Demonstrating how the thing works, he slips tobacco sticks – a little smaller than cigarettes – into a small device that heats them to half the temperature of burning cigarettes.
This enables users to draw equivalent amounts of nicotine while reducing the inhalation of harmful compounds by over 90%, he claims.
Philip Morris has spent over 15 years researching and developing smoke-free alternatives. The firm’s efforts have escalated recently with a campaign launched over new year plastering full-page adverts in national newspapers promoting its “ambition to stop selling cigarettes in the UK.”
Modern alternative: The purpose of iQos is to help wean smokers off cigarettes
Nixon is confident that iQos is “the best smoking alternative in the industry”, supporting the stonking £3.5bn that his employer has ploughed into it over the last three years. The devices first hit Japanese shelves in 2014 and are now sold in over 40 countries.
In case you’re wondering what iQos stands for, it doesn’t stand for anything. A disappointment for inquisitive customers wondering if it might be ‘i Quit only smoking.’

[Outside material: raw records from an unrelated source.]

Lemma quality_of_count (count : Z) (n : nat) :
  (0 <= count <= Z.of_nat (S n))%Z ->
  (0 <= inject_Z count / inject_Z (Z.of_nat (S n)) * 100 <= 100)%Q.
Proof.
  intros [H0 H1].
  assert (Hpos : (0 < inject_Z (Z.of_nat (S n)))%Q).
  { change 0%Q with (inject_Z 0). rewrite <- Zlt_Qlt. lia. }
  assert (Hc0 : (0 <= inject_Z count)%Q).
  { change 0%Q with (inject_Z 0). rewrite <- Zle_Qle. exact H0. }
  assert (Hc1 : (inject_Z count <= inject_Z (Z.of_nat (S n)))%Q).
  { rewrite <- Zle_Qle. exact H1. }
  set (c := inject_Z count) in *. set (m := inject_Z (Z.of_nat (S n))) in *.
  assert (Hd0 : (0 <= c / m)%Q).
  { apply Qle_shift_div_l; [exact Hpos|]. lra. }
  assert (Hd1 : (c / m <= 1)%Q).
  { apply Qle_shift_div_r; [exact Hpos|]. lra. }
  split; lra.
Qed.

(** X10.  When every paper has a "title" and an "abstract" entry the call
    returns a number between 0 and 100; the empty list gives 0. *)
Theorem retrieval_quality_range (papers : list (gmap string field))
    (query_keywords : list string) :
  (forall paper, In paper papers ->
     is_Some (paper !! "title") /\ is_Some (paper !! "abstract")) ->
  exists quality,
    evaluate_retrieval_quality repr_list papers query_keywords = Some quality
    /\ (0 <= quality <= 100)%Q
    /\ (papers = [] -> quality = 0%Q).
Proof.
  intros Hkeys. unfold evaluate_retrieval_quality.
  destruct papers as [|paper rest].
  - exists 0%Q. repeat split; try reflexivity; lra.
  - destruct (count_relevant_returns (paper :: rest) query_keywords Hkeys 0%Z)
      as [count Hcount].
    rewrite Hcount. eexists. split; [reflexivity|].
    split; [|discriminate].
    apply count_relevant_range in Hcount.
    apply (quality_of_count count (length rest)). simpl length in Hcount. lia.
Qed.

(** X11.  The call raises exactly when the list is not empty and one of
    its papers lacks "title" or "abstract", wherever in the list that
    paper stands. *)
Theorem retrieval_quality_raises_iff (papers : list (gmap string field))
    (query_keywords : list string) :
  evaluate_retrieval_quality repr_list papers query_keywords = None
  <-> exists paper, In paper papers
                    /\ (paper !! "title" = None \/ paper !! "abstract" = None).
Proof.
  split.
  - unfold evaluate_retrieval_quality. destruct papers as [|paper rest];
      [discriminate|].
    destruct (count_relevant repr_list (paper :: rest) query_keywords 0) eqn:E;
      [discriminate|].
    intros _. eapply count_relevant_raises, E.
  - intros (paper & Hin & Hmiss).
    destruct (evaluate_retrieval_quality repr_list papers query_keywords)
      as [q|] eqn:E; [exfalso|reflexivity].
    unfold evaluate_retrieval_quality in E.
    destruct papers as [|p0 rest]; [contradiction|].
    destruct (count_relevant repr_list (p0 :: rest) query_keywords 0)
      as [count|] eqn:Ec; [|discriminate].
    clear E q. revert Ec. generalize 0%Z. generalize (p0 :: rest) Hin.
    clear p0 rest Hin.
    induction l as [|p l IH]; intros Hin z Ec; [contradiction|].
    simpl in Ec. unfold paper_text in Ec.
    destruct Hin as [->|Hin].
    + destruct Hmiss as [Hm|Hm]; rewrite Hm in Ec; [discriminate|].
      destruct (paper !! "title"); discriminate.
    + destruct (p !! "title"); [|discriminate].
      destruct (p !! "abstract"); [|discriminate].
      eapply IH; eassumption.
Qed.

Lemma any_keyword_in_incl (text : string) (keywords keywords' : list string) :
  incl keywords keywords' ->
  any_keyword_in text keywords = true ->
  any_keyword_in text keywords' = true.
Proof.
  unfold any_keyword_in. intros Hincl H.
  apply existsb_exists in H. destruct H as (k & Hk & Hc).
  apply existsb_exists. exists k. split; [apply Hincl, Hk|exact Hc].
Qed.

Lemma count_relevant_incl (papers : list (gmap string field))
    (keywords keywords' : list string) :
  incl keywords keywords' ->
  forall count count' c,
    (count <= count')%Z ->
    count_relevant repr_list papers keywords count = Some c ->
    exists c', count_relevant repr_list papers keywords' count' = Some c'
               /\ (c <= c')%Z.
Proof.
  intros Hincl. induction papers as [|paper rest IH];
    intros count count' c Hle H; simpl in *.
  - inversion H; subst. eauto.
  - destruct (paper_text repr_list paper) as [text|]; [|discriminate].
    eapply IH; [|exact H].
    destruct (any_keyword_in text keywords) eqn:E.
    + rewrite (any_keyword_in_incl _ _ _ Hincl E). lia.
    + destruct (any_keyword_in text keywords'); lia.
Qed.

(** X12.  More keywords never lower the quality: when the call returns
    for a keyword list it returns for every list that holds those keywords,
    with a quality at least as high.  With no keyword at all the quality
    is 0. *)
Theorem retrieval_quality_monotone (papers : list (gmap string field))
    (query_keywords query_keywords' : list string) (quality : Q) :
  incl query_keywords query_keywords' ->
  evaluate_retrieval_quality repr_list papers query_keywords = Some quality ->
  (exists quality',
     evaluate_retrieval_quality repr_list papers query_keywords' = Some quality'
     /\ (quality <= quality')%Q)
  /\ (query_keywords = [] -> (quality == 0)%Q).
Proof.
  intros Hincl H. unfold evaluate_retrieval_quality in *.
  destruct papers as [|paper rest].
  - inversion H; subst. split; [|reflexivity].
    exists 0%Q. split; [reflexivity|lra].
  - destruct (count_relevant repr_list (paper :: rest) query_keywords 0)
      as [c|] eqn:E; [|discriminate].
    inversion H; subst. clear H. split.
    + destruct (count_relevant_incl _ _ _ Hincl 0%Z 0%Z c (Z.le_refl 0) E)
        as (c' & E' & Hle).
      rewrite E'. eexists. split; [reflexivity|].
      assert (Hpos : (0 < inject_Z (Z.of_nat (length (paper :: rest))))%Q).
      { change 0%Q with (inject_Z 0). rewrite <- Zlt_Qlt. simpl length. lia. }
      apply Qmult_le_compat_r; [|lra].
      apply Qmult_le_compat_r;
        [rewrite <- Zle_Qle; exact Hle|].
      apply Qlt_le_weak, Qinv_lt_0_compat, Hpos.
    + intros ->.
      assert (Hz : c = 0%Z).
      { clear -E. revert E. generalize (paper :: rest).
        induction l as [|p l IH]; simpl; intros E; [congruence|].
        destruct (paper_text repr_list p); [|discriminate].
        simpl in E. apply IH, E. }
      subst c. unfold Qeq. simpl. lia.
Qed.

(** X13.  A paper on which the keywords score (its relevance score without
    recency bonus is positive) counts as relevant: when every paper of a
    non-empty list is such a paper, the quality is 100. *)
Theorem retrieval_quality_of_scored (papers : list (gmap string field))
    (query_keywords : list string) :
  papers <> [] ->
  (forall paper, In paper papers ->
     exists score,
       calculate_relevance_score (fun _ => None) paper query_keywords = Some score
       /\ (0 < score)%Z) ->
  exists quality,
    evaluate_retrieval_quality repr_list papers query_keywords = Some quality
    /\ (quality == 100)%Q.
Proof.
  intros Hne Hscored.
  assert (Hrel : forall paper, In paper papers ->
            exists text, paper_text repr_list paper = Some text
                         /\ any_keyword_in text query_keywords = true).
  { intros paper Hin. destruct (Hscored paper Hin) as (score & Hs & Hpos).
    unfold calculate_relevance_score, str_field in Hs.
    destruct (paper !! "title") as [[title|]|] eqn:Ht; try discriminate.
    destruct (paper !! "abstract") as [[abstract|]|] eqn:Ha; try discriminate.
    unfold paper_text. rewrite Ht, Ha. eexists. split; [reflexivity|].
    inversion Hs; subst. clear Hs.
    rewrite keywords_score_count in Hpos.
    unfold recency_bonus in Hpos.
    assert (Hsome : exists k, In k query_keywords
              /\ (str_contains (str_lower k) (str_lower title) = true
                  \/ str_contains (str_lower k) (str_lower abstract) = true)).
    { destruct (List.filter (fun k => str_contains (str_lower k) (str_lower title))
                            query_keywords) as [|k l] eqn:Ef.
      - destruct (List.filter
                    (fun k => str_contains (str_lower k) (str_lower abstract))
                    query_keywords) as [|k l] eqn:Ea.
        + exfalso. simpl in Hpos.
          destruct (str_field paper "published"); simpl in Hpos; lia.
        + assert (Hk : In k (List.filter
                               (fun k => str_contains (str_lower k) (str_lower abstract))
                               query_keywords)) by (rewrite Ea; left; reflexivity).
          apply filter_In in Hk. exists k. tauto.
      - assert (Hk : In k (List.filter
                             (fun k => str_contains (str_lower k) (str_lower title))
                             query_keywords)) by (rewrite Ef; left; reflexivity).
        apply filter_In in Hk. exists k. tauto. }
    destruct Hsome as (k & Hk & Hc).
    unfold any_keyword_in. apply existsb_exists. exists k. split; [exact Hk|].
    simpl format_field. rewrite !str_lower_app.
    destruct Hc as [Hc|Hc].
    - rewrite <- (str_app_nil_l (str_lower title +:+ _)).
      apply str_contains_app, Hc.
    - rewrite <- str_app_assoc. apply str_contains_later, Hc. }
  assert (Hcount : forall count,
            count_relevant repr_list papers query_keywords count
            = Some (count + Z.of_nat (length papers))%Z).
  { clear Hne Hscored. induction papers as [|p l IH]; intros count; simpl.
    - f_equal. lia.
    - destruct (Hrel p (or_introl eq_refl)) as (text & -> & ->).
      rewrite IH; [f_equal; lia|].
      intros q Hq. apply Hrel. right. exact Hq. }
  unfold evaluate_retrieval_quality.
  destruct papers as [|p l]; [congruence|].
  rewrite Hcount. eexists. split; [reflexivity|].
  rewrite Z.add_0_l. field.
  intros H. unfold Qeq in H. simpl in H. lia.
Qed.

End RetrievalQuality.

Lemma retrieval_quality_range_witness :
  let papers : list (gmap string field) :=
    [ <["title" := Str "Quantum Computing"]>
        (<["abstract" := Str "Study of quantum computers"]> ∅);
      <["title" := Str "Classical Computing"]>
        (<["abstract" := Str "Study of classical computers"]> ∅);
      <["title" := Str "Quantum Algorithms"]>
        (<["abstract" := Str "New quantum algorithms"]> ∅) ] in
  exists quality,
    evaluate_retrieval_quality (fun _ => "") papers ["quantum"; "qubit"]
    = Some quality
    /\ (0 <= quality <= 100)%Q
    /\ (papers = [] -> quality = 0%Q).
Proof.
  intros papers.
  apply (retrieval_quality_range (fun _ => "") papers ["quantum"; "qubit"]).
  intros paper [<-|[<-|[<-|[]]]]; split; eexists; reflexivity.
Defined.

In facing regulatory bodies, iQos has met with some resistance. Early this year the Food and Drug Administration in the US rejected initial safety claims made by Philip Morris.
UK MPs took a softer line last week though in a report saying there is not yet enough information around the health implications, calling for ongoing research.
For those looking for a cheaper smoking alternative, iQos is not the answer. With an up-front cost of close to £100 per device and tobacco sticks at £8 per pack, the cost works out about the same as smoking.
Vaping and e-cigarettes, on the other hand, tend to cost roughly half, Nixon says, but prices vary depending on many factors such as the device and liquid used.
Between 2014 and 2017, e-cigarette users grew by almost 50 per cent, according to government numbers, with over 5 per cent of people over the age of 16 now hooked. Comparable smoking figures dropped by over 10 per cent with under 17 per cent of Britons now classified as smokers.
Roughly 60 per cent of the 7.5m smokers in the UK are trying to give up, according to Nixon, who recalled having his last puff over four years ago in a bar in Moscow.
That makes for millions of potential customers poised to capitalise on healthier smoking alternatives, or so the retailer hopes.
Interestingly though, the short-term picture is different: the number of smokers in the UK marginally increased last year for the first time in five years, according to government figures. Meanwhile, the number of vape users ebbed for the first time since national vape statistics began.
Musing over possible reasons for this, Nixon said the myths surrounding vaping, and the health concerns associated with it, were “criminal”.
He is hopeful that sentiment will change as more information becomes available. Indeed, last week MPs published a report calling for a relaxation of vaping laws claiming e-cigarettes are around 95% less harmful than conventional ones.
Philip Morris’s ambition to wean the UK off cigarettes is a bold one, and a campaign the company claims to be pushing globally. The results are yet to show – over the last six months their cigarette sales in the UK have dropped about 5 per cent compared with the same period last year, according to Nixon, and this remains in line with long-term trends.
While the tobacco company has not committed any date to when it might stop selling cigarettes, Nixon said he wished he could stop selling cigarettes tomorrow. The numbers suggest that this could be a long time coming.